Google (the Chrome Browser team) and Mozilla also want to warn about non-SSL sites soon – at first only when transmitting data, but later on also when it comes to the simple retrieval of pages. That is why we should tackle this in the next few months (if it has not yet happened).

I have not driven the topic forward very much in the past with our installations – because a proper implementation of the idea can make work:

SSL is more than just a certificate

The certificate is issued on a domain name. The content of a website, however, often no longer comes from just one domain (I recommend the LightBeam-plugin in Firefox to anyone who wants to know more about it).

The browser only displays a closed (often green) lock if everything on the page is correct, i. e. all displayed (images) and not displayed content (scripts for animations, e. g.) come encrypted from providers with valid certificates.

In practice, this means work – many of them have a lot of content in CMS systems, where there are also many so-called absolute links. Even the web designer has to work carefully. Fortunately, there are tools (e. g. HTTPS Checker) that will help you to find them.

Not all certificates are supported by all end devices or servers (e. g. the shop server) – this should be clarified before the purchase.

The best way to communicate with customers is via SSL – i. e. also all links from mails should point directly to the https-page (as in this mail!) The often used logic to forward http-addresses to https- is not so good – after all this first call can be manipulated, and because this process happens automatically, the visitor has no chance to hear this.

This means that in the end, no one should have a reason to call the http variant. You can also change your Google entry accordingly and set technical tricks like HSTS.

SSL in the shop system

The shop system can always be addressed via https-. To do this, you only have to change the call within the web pages.

In the admin area the links to the website can be added, as well as placeholders, contents etc.

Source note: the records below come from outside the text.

(** X7. [set_reminder] never raises and changes the store by at most
    one record, appended after the existing ones: either the store is
    unchanged and the missing-parameter message is spoken, or one record
    is appended whose task is not empty and has no surrounding
    whitespace, stamped with the clock reading, and its confirmation is
    spoken. *)
Theorem set_reminder_appends_at_most_one
        (w : World) (command_line : string) (st : State) :
  fst (set_reminder w command_line st) = Returned tt
  /\ ((reminders (snd (set_reminder w command_line st)) = reminders st
       /\ log (snd (set_reminder w command_line st))
          = (log st ++ spoken w missing_task_message)%list)
      \/ exists r,
           well_formed_task r
           /\ timestamp r = minute_stamp (now w (readings st))
           /\ reminders (snd (set_reminder w command_line st))
              = (reminders st ++ [r])%list
           /\ log (snd (set_reminder w command_line st))
              = (log st
                   ++ spoken w ("Task **'" ++ task r
                                  ++ "'** successfully logged at "
                                  ++ timestamp r
                                  ++ ". Priority set to standard."))%list).
Proof.
  unfold set_reminder.
  destruct (1 <? length (split1 "task" command_line))%nat;
    [|rewrite edith_speak_run; split; [reflexivity | left; split; reflexivity]].
  destruct (truthy (strip (nth 1 (split1 "task" command_line) ""))) eqn:Ht;
    [|rewrite edith_speak_run; split; [reflexivity | left; split; reflexivity]].
  unfold read_clock, take_reading, get_reminders, set_reminders, bind, ret.
  simpl. rewrite edith_speak_run. split; [reflexivity|].
  right.
  exists {| task := strip (nth 1 (split1 "task" command_line) "");
            timestamp := minute_stamp (now w (readings st)) |}.
  split; [split; [exact Ht | apply strip_idem]|].
  repeat split.
Qed.

(** ** Relations that every step of a session follows *)

Lemma open_website_state w url st :
  snd (open_website w url st)
  = add_events st
      (spoken w ("Executing web traversal to **" ++ url ++ "**.")
         ++ [BrowserOpen (url_of_target url)])%list.
Proof.
  unfold open_website, bind at 1. rewrite edith_speak_run.
  unfold browser_open, url_of_target, bind, emit, ret, raise. simpl.
  destruct (startswith url "http"); simpl;
    match goal with
    | |- context [webbrowser_open w ?u] => destruct (webbrowser_open w u)
    end; same_state.
Qed.

Create HintDb resp.

Section Disciplined.

Variable R : State -> State -> Prop.
Variable E : Event -> Prop.
Hypothesis D : Discipline R E.
Variable w : World.

Lemma resp_same A (c : M A) : (forall st, snd (c st) = st) -> respects R c.
Proof. intros H st. rewrite H. apply (d_refl _ _ D). Qed.

Lemma resp_ret A (a : A) : respects R (ret a).
Proof. apply resp_same. reflexivity. Qed.

Lemma resp_raise A e : respects R (@raise A e).
Proof. apply resp_same. reflexivity. Qed.

Lemma resp_lift A (o : Outcome A) : respects R (lift o).
Proof. apply resp_same. reflexivity. Qed.

Lemma resp_emit e : E e -> respects R (emit e).
Proof. intros He st. apply (d_emit _ _ D st e He). Qed.

Lemma resp_chat e : chat e -> respects R (emit e).
Proof. intros He. apply resp_emit, (d_chat _ _ D), He. Qed.

Lemma resp_events evs st : Forall E evs -> R st (add_events st evs).
Proof.
  intros H. revert st. induction H as [|e evs He _ IH]; intros st.
  - rewrite add_events_nil_eq. apply (d_refl _ _ D).
  - change (e :: evs) with ([e] ++ evs)%list. rewrite <- add_events_app.
    eapply (d_trans _ _ D); [apply (d_emit _ _ D st e He) | apply IH].
Qed.

Lemma spoken_admitted text : Forall E (spoken w text).
Proof.
  unfold spoken. destruct (tts_engine w);
    repeat constructor; apply (d_chat _ _ D); exact I.
Qed.

Lemma resp_bind A B (c : M A) (k : A -> M B) :
  respects R c -> (forall a, respects R (k a)) -> respects R (bind c k).
Proof.
  intros Hc Hk st. unfold bind. specialize (Hc st).
  destruct (c st) as [[a|e] st1]; simpl in *; [|exact Hc].
  eapply (d_trans _ _ D); [exact Hc | apply Hk].
Qed.

Lemma resp_try A (c : M A) (h : PyExc -> M A) :
  respects R c -> (forall e, respects R (h e)) -> respects R (try_except c h).
Proof.
  intros Hc Hh st. unfold try_except. specialize (Hc st).
  destruct (c st) as [[a|e] st1]; simpl in *; [exact Hc|].
  eapply (d_trans _ _ D); [exact Hc | apply Hh].
Qed.

Lemma resp_take_reading : respects R take_reading.
Proof. intros st. apply (d_reading _ _ D). Qed.

Lemma resp_set_history ids : respects R (set_chat_history_ids ids).
Proof. intros st. apply (d_history _ _ D). Qed.

Lemma resp_edith_speak text : respects R (edith_speak w text).
Proof.
  intros st. rewrite edith_speak_run. apply resp_events, spoken_admitted.
Qed.

Hint Resolve resp_ret resp_raise resp_lift resp_take_reading resp_set_history
  resp_edith_speak : resp.

Ltac resp_step :=
  first
    [ apply resp_bind; [|intros ?]
    | apply resp_try; [|intros ?]
    | apply resp_chat; exact I
    | solve [auto with resp]
    | frame_case
    | apply resp_same; intros; reflexivity ].

Lemma resp_think x : respects R (think x).
Proof. unfold think. repeat resp_step. Qed.

Hint Resolve resp_think : resp.

Lemma resp_edith_analyze x : respects R (edith_analyze w x).
Proof. unfold edith_analyze, print. repeat resp_step. Qed.

Lemma resp_read_clock : respects R (read_clock w).
Proof. unfold read_clock. repeat resp_step. Qed.

Hint Resolve resp_edith_analyze resp_read_clock : resp.

Lemma resp_print_reminders rs : forall i, respects R (print_reminders i rs).
Proof.
  induction rs as [|r rs IH]; intros i; simpl; [auto with resp|].
  unfold print. apply resp_bind; [apply resp_chat; exact I | intros _; apply IH].
Qed.

Hint Resolve resp_print_reminders : resp.

Lemma resp_view_reminders : respects R (view_reminders w).
Proof. unfold view_reminders. repeat resp_step. Qed.

Lemma resp_ai_text_generation : respects R (ai_text_generation w).
Proof. unfold ai_text_generation. repeat resp_step. Qed.

Lemma resp_tell_date_time : respects R (tell_date_time w).
Proof. unfold tell_date_time. repeat resp_step. Qed.

Lemma resp_display_help : respects R display_help.
Proof. unfold display_help, print. repeat resp_step. Qed.

(** With the key as it is configured, [get_weather] stops at its first
    test. *)
Lemma resp_get_weather x : respects R (get_weather w x).
Proof.
  unfold get_weather.
  change (String.eqb OPENWEATHERMAP_API_KEY "YOUR_OPENWEATHERMAP_API_KEY_HERE")
    with true.
  cbv iota. auto with resp.
Qed.

Lemma resp_listen_for_command s : respects R (listen_for_command w s).
Proof. unfold listen_for_command, print. repeat resp_step. Qed.

Lemma resp_set_reminder line :
  allows_append R -> respects R (set_reminder w line).
Proof.
  intros Happ st. unfold set_reminder.
  destruct (1 <? length (split1 "task" line))%nat; [|apply resp_edith_speak].
  destruct (truthy (strip (nth 1 (split1 "task" line) ""))) eqn:Ht;
    [|apply resp_edith_speak].
  unfold read_clock, get_reminders, bind, ret. simpl.
  eapply (d_trans _ _ D); [apply (d_reading _ _ D st)|].
  eapply (d_trans _ _ D); [|apply resp_edith_speak].
  apply (Happ (snd (take_reading st))
              {| task := strip (nth 1 (split1 "task" line) "");
                 timestamp := minute_stamp (now w (readings st)) |}).
  split; [exact Ht | apply strip_idem].
Qed.

Lemma resp_clear_reminders : allows_clear R -> respects R (clear_reminders w).
Proof.
  intros Hclear st. rewrite clear_reminders_run. simpl.
  eapply (d_trans _ _ D); [apply (Hclear st)|].
  apply resp_events, spoken_admitted.
Qed.

Lemma resp_open_target target :
  admits_opening w E -> respects R (open_target w target).
Proof.
  intros [Hurl Hcmd] st. unfold open_target.
  destruct (contains target ".").
  - rewrite open_website_state. apply resp_events.
    apply Forall_app. split; [apply spoken_admitted|].
    constructor; [apply Hurl | constructor].
  - rewrite open_application_run. cbn [snd]. apply resp_events.
    destruct (program_for w target) as [cmd|] eqn:Hp; [|apply spoken_admitted].
    apply Forall_app. split; [apply spoken_admitted|].
    constructor; [apply (Hcmd target cmd Hp) | apply spoken_admitted].
Qed.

Non-Https references to images in the offer are automatically converted to internal links by the shop system and are thus also available in encrypted form, so there is no further work to be done here.

It will be more difficult for users who have integrated the shop with their own sub-domain (e. g. shop. schoenegge. de). Here, an individual solution must be found.

The new shop under construction will exclusively use SSL-protected content.

SSL is a permanent work – that’s why the item “SSL support” has been on the price list for some time now.